(* ===== verification/TypedBinding.v ===== *)
(** The views of loaded tensors that the kernels get (src/src/artifact/typed_binding.cpp, [Weight] of
    src/src/core/tensor.h): pointers to the planes of a stored tensor. *)
From stdpp Require Import strings gmap.
From S2P Require Import Prelude Tensor Layout StorageLayouts ArtifactReader ArtifactBinder ArtifactLoad.

Inductive QType : Type :=
  | QQ4G64_F16S | QQ5G64_F16S | QQ6G64_F16S | QW8G32_F16S | QBF16_CTRL | QFP32_CTRL | QI32_CTRL | QNVFP4
  | QFP8_E4M3FN_ROW_BF16S | QFP8_E4M3FN_ROW_F32S.

Inductive QuantLayout : Type := LRowSplit | LContiguous | LBlockScaleK16M128x4 | LRowScale | LVoltaQpnPrepacked.

(** A null pointer is 0; the two float divisors are their bits. *)
Record Weight : Type := mkWeight {
  wt_payload : Z; wt_payload_bytes : Z; wt_high_plane_bytes : Z; wt_qtype : QType; wt_group_size : Z;
  wt_shape : list Z; wt_padded_shape : list Z; wt_ndim : Z;
  wt_qdata : Z; wt_qhigh : Z; wt_scales : Z; wt_n : Z; wt_k : Z; wt_group : Z;
  wt_layout : QuantLayout; wt_scale_dtype : DType; wt_scale_ne : list Z; wt_scale_nb : list Z;
  wt_weight_scale_divisor : Z; wt_input_scale_divisor : Z;
}.

Definition qtype_for (format : NumericFormat) : result QType :=
  match format with
  | StorageLayouts.BF16 => Ok QBF16_CTRL
  | StorageLayouts.FP32 => Ok QFP32_CTRL
  | StorageLayouts.I32 => Ok QI32_CTRL
  | StorageLayouts.I64 => Err LogicError
  | Q4G64_F16S => Ok QQ4G64_F16S
  | Q5G64_F16S => Ok QQ5G64_F16S
  | Q6G64_F16S => Ok QQ6G64_F16S
  | W8G32_F16S => Ok QW8G32_F16S
  | NVFP4 => Ok QNVFP4
  | FP8_E4M3FN_ROW_BF16S => Ok QFP8_E4M3FN_ROW_BF16S
  | FP8_E4M3FN_ROW_F32S => Ok QFP8_E4M3FN_ROW_F32S
  | U4Z8G16_F16S => Err LogicError
  end.

Definition dtype_for (format : NumericFormat) : result DType :=
  match format with
  | StorageLayouts.BF16 => Ok Tensor.BF16
  | StorageLayouts.FP32 => Ok Tensor.FP32
  | StorageLayouts.I32 => Ok Tensor.I32
  | _ => Err LogicError
  end.

(** The conversions of an [std::int32_t]: to [std::uint64_t], and products in it. *)
Definition contiguous_weight (materialized : MaterializedArtifact) (handle : ObjectHandle) (format : NumericFormat) (rows columns : Z) : result Weight :=
  p ← device_data materialized handle;
  dtype ← dtype_for format;
  qtype ← qtype_for format;
  Ok (mkWeight p (wrap64 (wrap64 (wrap64 rows * wrap64 columns) * dtype_size dtype)) 0 qtype 0
        [rows; columns; 1; 1] [rows; columns; 1; 1] 2 p 0 0 rows columns 0 LContiguous Tensor.FP32 [1; 1; 1; 1] [0; 0; 0; 0] 0 0).

Definition row_split_weight (materialized : MaterializedArtifact) (handle : ObjectHandle) (format : NumericFormat) (rows columns : Z) : result Weight :=
  geometry ← row_split_geometry format [wrap64 rows; wrap64 columns];
  bytes ← device_data materialized handle;
  qtype ← qtype_for format;
  Ok (mkWeight bytes (rs_encoded_bytes geometry) (rs_high_plane_bytes geometry) qtype (wrap32 (rs_group_size geometry))
        [rows; columns; 1; 1] [rows; to_i32 (rs_padded_columns geometry); 1; 1] 2
        bytes (if rs_high_plane_bytes geometry =? 0 then 0 else bytes + rs_high_plane_offset geometry) (bytes + rs_scale_plane_offset geometry)
        rows columns (to_i32 (rs_group_size geometry)) LRowSplit Tensor.FP16 [1; 1; 1; 1] [0; 0; 0; 0] 0 0).

Definition row_scale_weight (materialized : MaterializedArtifact) (handle : ObjectHandle) (format : NumericFormat) (rows columns : Z) : result Weight :=
  geometry ← row_scale_geometry format [wrap64 rows; wrap64 columns];
  bytes ← device_data materialized handle;
  let f32 := bool_decide (format = FP8_E4M3FN_ROW_F32S) in
  let scale_word_bytes := if f32 then 4 else 2 in
  qtype ← qtype_for format;
  let nb := rows * scale_word_bytes in
  Ok (mkWeight bytes (rg_encoded_bytes geometry) 0 qtype (wrap32 (rg_columns geometry))
        [rows; columns; 1; 1] [rows; columns; 1; 1] 2
        bytes 0 (bytes + rg_scale_plane_offset geometry) rows columns columns LRowScale (if f32 then Tensor.FP32 else Tensor.BF16)
        [rows; 1; 1; 1] [scale_word_bytes; nb; nb; nb] 0 0).

Definition materialized_weight (materialized : MaterializedArtifact) (handle : ObjectHandle) (format : NumericFormat) (rows columns : Z) : result Weight :=
  _ ← throw_if (bool_decide (format = NVFP4)) InvalidArgument;
  _ ← throw_if (bool_decide (format = U4Z8G16_F16S)) InvalidArgument;
  match storage_layout_for format with
  | ContiguousLeV1 => contiguous_weight materialized handle format rows columns
  | RowScaleV1 | RowScaleF32V1 => row_scale_weight materialized handle format rows columns
  | _ => row_split_weight materialized handle format rows columns
  end.

Definition materialized_tensor (materialized : MaterializedArtifact) (handle : ObjectHandle) (format : NumericFormat) (internal_shape : list Z) : result Tensor :=
  data ← device_data materialized handle;
  dtype ← dtype_for format;
  make_tensor data dtype internal_shape.

(** * The views are the planes *)

(** The pointers a kernel follows: codes, high bits of the codes, scales. *)
Definition weight_pointers (w : Weight) : Z * Z * Z := (wt_qdata w, wt_qhigh w, wt_scales w).

(** A tensor that kernels read as a weight. *)
Definition weight_format (format : NumericFormat) : bool :=
  match format with NVFP4 | U4Z8G16_F16S | StorageLayouts.I64 => false | _ => true end.

(** What a plane holds, by layout: codes in front, the high bits in the middle plane of a row-split tensor, and scales behind. A null pointer stands for a plane that the
    layout does not have, or that is empty. *)
Definition role_pointers (layout : StorageLayout) (a : Z) (planes : list (Z * Z)) : option (Z * Z * Z) :=
  match layout, planes with
  | ContiguousLeV1, [(codes, _)] => Some (a + codes, 0, 0)
  | RowSplitK128V1, [(codes, _); (high, bytes); (scales, _)] => Some (a + codes, if bytes =? 0 then 0 else a + high, a + scales)
  | RowScaleV1, [(codes, _); (scales, _)] | RowScaleF32V1, [(codes, _); (scales, _)] => Some (a + codes, 0, a + scales)
  | _, _ => None
  end.

Section Views.
Context (art : MaterializedArtifact) (h : ObjectHandle) (a rows columns : Z).
Context (Ha : 0 < a) (Hd : device_data art h = Ok a) (Hr : 0 <= rows <= I32_MAX) (Hc : 0 <= columns <= I32_MAX).

Definition views_planes (format : NumericFormat) : Prop := forall n,
  tensor_encoded_size (storage_layout_for format) format [rows; columns] = Ok n ->
  exists w planes, materialized_weight art h format rows columns = Ok w /\ geometry_planes (storage_layout_for format) format [rows; columns] = Ok planes /\
    wt_payload w = a /\ wt_payload_bytes w = n /\ wt_n w = rows /\ wt_k w = columns /\ role_pointers (storage_layout_for format) a planes = Some (weight_pointers w).

Lemma i32_u64 v : 0 <= v <= I32_MAX -> wrap64 v = v.
Proof. intros. apply wrap64_small. unfold I32_MAX, U64_MAX in *. lia. Qed.

Lemma row_split_views format : storage_layout_for format = RowSplitK128V1 -> views_planes format.
Proof.
  intros Hl n Hn. rewrite Hl in Hn |- *. unfold tensor_encoded_size in Hn. apply bind_Ok in Hn as ([] & _ & Hn). apply bind_Ok in Hn as (g & Hg & Hn).
  injection Hn as <-. unfold materialized_weight. rewrite !bool_decide_eq_false_2 by (by intros ->). cbn [throw_if mbind result_bind]. rewrite Hl.
  unfold row_split_weight. rewrite !i32_u64 by done. cbn [geometry_planes]. rewrite Hg, Hd. cbn [mbind result_bind].
  apply row_split_exact in Hg as (q & Hz & Hq & _ & _ & ->); [|lia|lia]. simp_bool. set (groups := rows * _).
  assert (Hqt : exists t, qtype_for format = Ok t) by (destruct format; cbn in Hl |- *; try discriminate; by eexists). destruct Hqt as [t ->].
  eexists. eexists. split; [done|]. split; [done|]. cbn [wt_payload wt_payload_bytes wt_n wt_k rs_encoded_bytes]. do 4 (split; [done|]).
  unfold weight_pointers, role_pointers. cbn [wt_qdata wt_qhigh wt_scales rs_low_plane_bytes rs_high_plane_bytes rs_high_plane_offset rs_scale_plane_offset rs_scale_plane_bytes].
  by rewrite Z.add_0_r.
Qed.

Lemma row_scale_views format word : format = FP8_E4M3FN_ROW_BF16S /\ word = 2 \/ format = FP8_E4M3FN_ROW_F32S /\ word = 4 -> views_planes format.
Proof.
  intros Hf n Hn.
  assert (Hgeo : exists g, row_scale_geometry format [rows; columns] = Ok g /\ n = rg_encoded_bytes g).
  { destruct Hf as [[-> ->] | [-> ->]]; cbn [storage_layout_for tensor_encoded_size] in Hn; apply bind_Ok in Hn as ([] & _ & Hn);
      apply bind_Ok in Hn as (g & Hg & [= <-]); by exists g. }
  destruct Hgeo as (g & Hg & ->). unfold materialized_weight. rewrite !bool_decide_eq_false_2 by (by destruct Hf as [[-> _] | [-> _]]).
  cbn [throw_if mbind result_bind].
  assert (Ew : exists t, (match storage_layout_for format with
      | ContiguousLeV1 => contiguous_weight art h format rows columns
      | RowScaleV1 | RowScaleF32V1 => row_scale_weight art h format rows columns
      | _ => row_split_weight art h format rows columns end) = row_scale_weight art h format rows columns /\ qtype_for format = Ok t).
  { destruct Hf as [[-> ->] | [-> ->]]; by eexists. }
  destruct Ew as (t & -> & Et). unfold row_scale_weight. rewrite !i32_u64 by done. rewrite Hg, Hd, Et. cbn [mbind result_bind].
  pose proof Hg as Hg'. apply (row_scale_exact format word) in Hg' as (Hr0 & Hc0 & _ & ->); [|lia|lia|done].
  eexists. eexists. split; [done|]. split; [destruct Hf as [[-> ->] | [-> ->]]; cbn [storage_layout_for geometry_planes]; by rewrite Hg|].
  cbn [wt_payload wt_payload_bytes wt_n wt_k rg_encoded_bytes]. do 4 (split; [done|]). unfold weight_pointers, role_pointers.
  destruct Hf as [[-> ->] | [-> ->]]; cbn [storage_layout_for wt_qdata wt_qhigh wt_scales rg_code_plane_bytes rg_scale_plane_offset rg_scale_plane_bytes]; by rewrite Z.add_0_r.
Qed.

Lemma contiguous_views format : storage_layout_for format = ContiguousLeV1 -> format <> StorageLayouts.I64 -> views_planes format.
Proof.
  intros Hl Hne n Hn. rewrite Hl in Hn |- *. cbn [geometry_planes]. rewrite Hn. cbn [mbind result_bind].
  destruct (every_layout_exact ContiguousLeV1 format [rows; columns]) as [Hsize _]; [repeat constructor; lia|].
  pose proof Hn as (sizes & Hsz & _ & -> & Hle)%Hsize. cbn [plane_sizes] in Hsz. case_match eqn:Hz; [|done].
  assert (Hdt : exists dt t, dtype_for format = Ok dt /\ qtype_for format = Ok t /\ direct_word_bytes format = Ok (dtype_size dt) /\ 0 < dtype_size dt).
  { destruct format; cbn in Hl; try discriminate; try done; by eexists; eexists. }
  destruct Hdt as (dt & t & Edt & Et & Ew & Hw). rewrite Ew in Hsz. injection Hsz as <-. cbn [forallb] in Hz. simp_bool.
  unfold product in *. cbn [foldr placed_end] in *. rewrite round_up_0, Z.mul_1_r, Z.add_0_l in *.
  assert (Hp : 0 < rows * columns) by (apply Z.mul_pos_pos; lia).
  assert (Hrc : rows * columns <= rows * columns * dtype_size dt) by nia.
  unfold materialized_weight. rewrite !bool_decide_eq_false_2 by (by intros ->). cbn [throw_if mbind result_bind]. rewrite Hl.
  unfold contiguous_weight. rewrite Hd, Edt, Et. cbn [mbind result_bind]. eexists. eexists. split; [done|]. split; [done|]. cbn [wt_payload wt_payload_bytes wt_n wt_k].
  split; [done|]. split; [|split; [done|split; [done|]]].
  - rewrite (i32_u64 rows), (i32_u64 columns) by done. rewrite (wrap64_small (rows * columns)) by lia. apply wrap64_small. lia.
  - unfold weight_pointers, role_pointers. cbn [wt_qdata wt_qhigh wt_scales]. by rewrite Z.add_0_r.
Qed.
End Views.

(** C22. A weight view is the stored tensor. For every format and every matrix with 32-bit rows and columns whose size
    the binder accepts ([n] is the size it checks), [materialized_weight] returns a view whose pointers to codes,
    high bits and scales are the planes of the layout that hold them, behind the address of the loaded tensor,
    and null exactly for what the layout does not have or what is empty; each plane is aligned and inside the payload, whose size
    is exactly [n], and no two meet. For the formats that have no view (I64, NVFP4, U4) it throws. *)
Theorem weight_views_are_planes art h a format rows columns n :
  0 < a -> device_data art h = Ok a -> 0 <= rows <= I32_MAX -> 0 <= columns <= I32_MAX ->
  tensor_encoded_size (storage_layout_for format) format [rows; columns] = Ok n ->
  if weight_format format then
    exists w sizes, materialized_weight art h format rows columns = Ok w /\ plane_sizes (storage_layout_for format) format [rows; columns] = Some sizes /\
      wt_payload w = a /\ wt_payload_bytes w = n /\ wt_n w = rows /\ wt_k w = columns /\
      role_pointers (storage_layout_for format) a (place 0 sizes) = Some (weight_pointers w) /\ planes_sound n (place 0 sizes)
  else exists e, materialized_weight art h format rows columns = Err e.
Proof.
  intros Ha Hd Hr Hc Hn. destruct (weight_format format) eqn:Hw.
  - destruct (every_layout_exact (storage_layout_for format) format [rows; columns]) as [Hsize Hplanes]; [repeat constructor; lia|].
    assert (Hv : views_planes art h a rows columns format).
    { destruct format; try discriminate Hw; (by apply contiguous_views) || (by apply row_split_views) || (by eapply row_scale_views; auto). }
    destruct (Hv n Hn) as (w & planes & E & Hp & H1 & H2 & H3 & H4 & H5).
    pose proof Hn as (sizes & Hsz & _ & En & _)%Hsize. destruct (Hplanes _ _ Hn Hsz) as [Hg Hnn]. rewrite Hp in Hg. injection Hg as ->. exists w, sizes.
    repeat (split; [done|]). rewrite En. by apply place_sound.
  - destruct format; try discriminate Hw; unfold materialized_weight, contiguous_weight; rewrite ?Hd; by eexists.
Qed.

Lemma weight_views_are_planes_witness : let art := mkMaterialized (mkArena 1024 4096 4096 4096) [mkStorage 1024 [] []] (mkLoadStats 0 0 0 0 0 0 0 0 0) in
  exists w, materialized_weight art 0 Q5G64_F16S 3 200 = Ok w /\ weight_pointers w = (1024, 1536, 1792).
Proof.
  intros art. destruct (weight_views_are_planes art 0 1024 Q5G64_F16S 3 200 792) as (w & sizes & E & Hp & _ & _ & _ & _ & Hv & _);
    [lia|reflexivity|unfold I32_MAX; lia|unfold I32_MAX; lia|reflexivity|].
  exists w. split; [exact E|]. vm_compute in Hp. injection Hp as <-. cbn in Hv. injection Hv as H1 H2 H3. unfold weight_pointers. by rewrite <- H1, <- H2, <- H3.
Defined.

**Description of the task:**
Retype exactly, and only, the lines above from the one where "intros Hf n Hn." occurs up to and including the one where "Hn as ([] & _ & Hn);" occurs.

**Solved problem:**
  intros Hf n Hn.
  assert (Hgeo : exists g, row_scale_geometry format [rows; columns] = Ok g /\ n = rg_encoded_bytes g).
  { destruct Hf as [[-> ->] | [-> ->]]; cbn [storage_layout_for tensor_encoded_size] in Hn; apply bind_Ok in Hn as ([] & _ & Hn);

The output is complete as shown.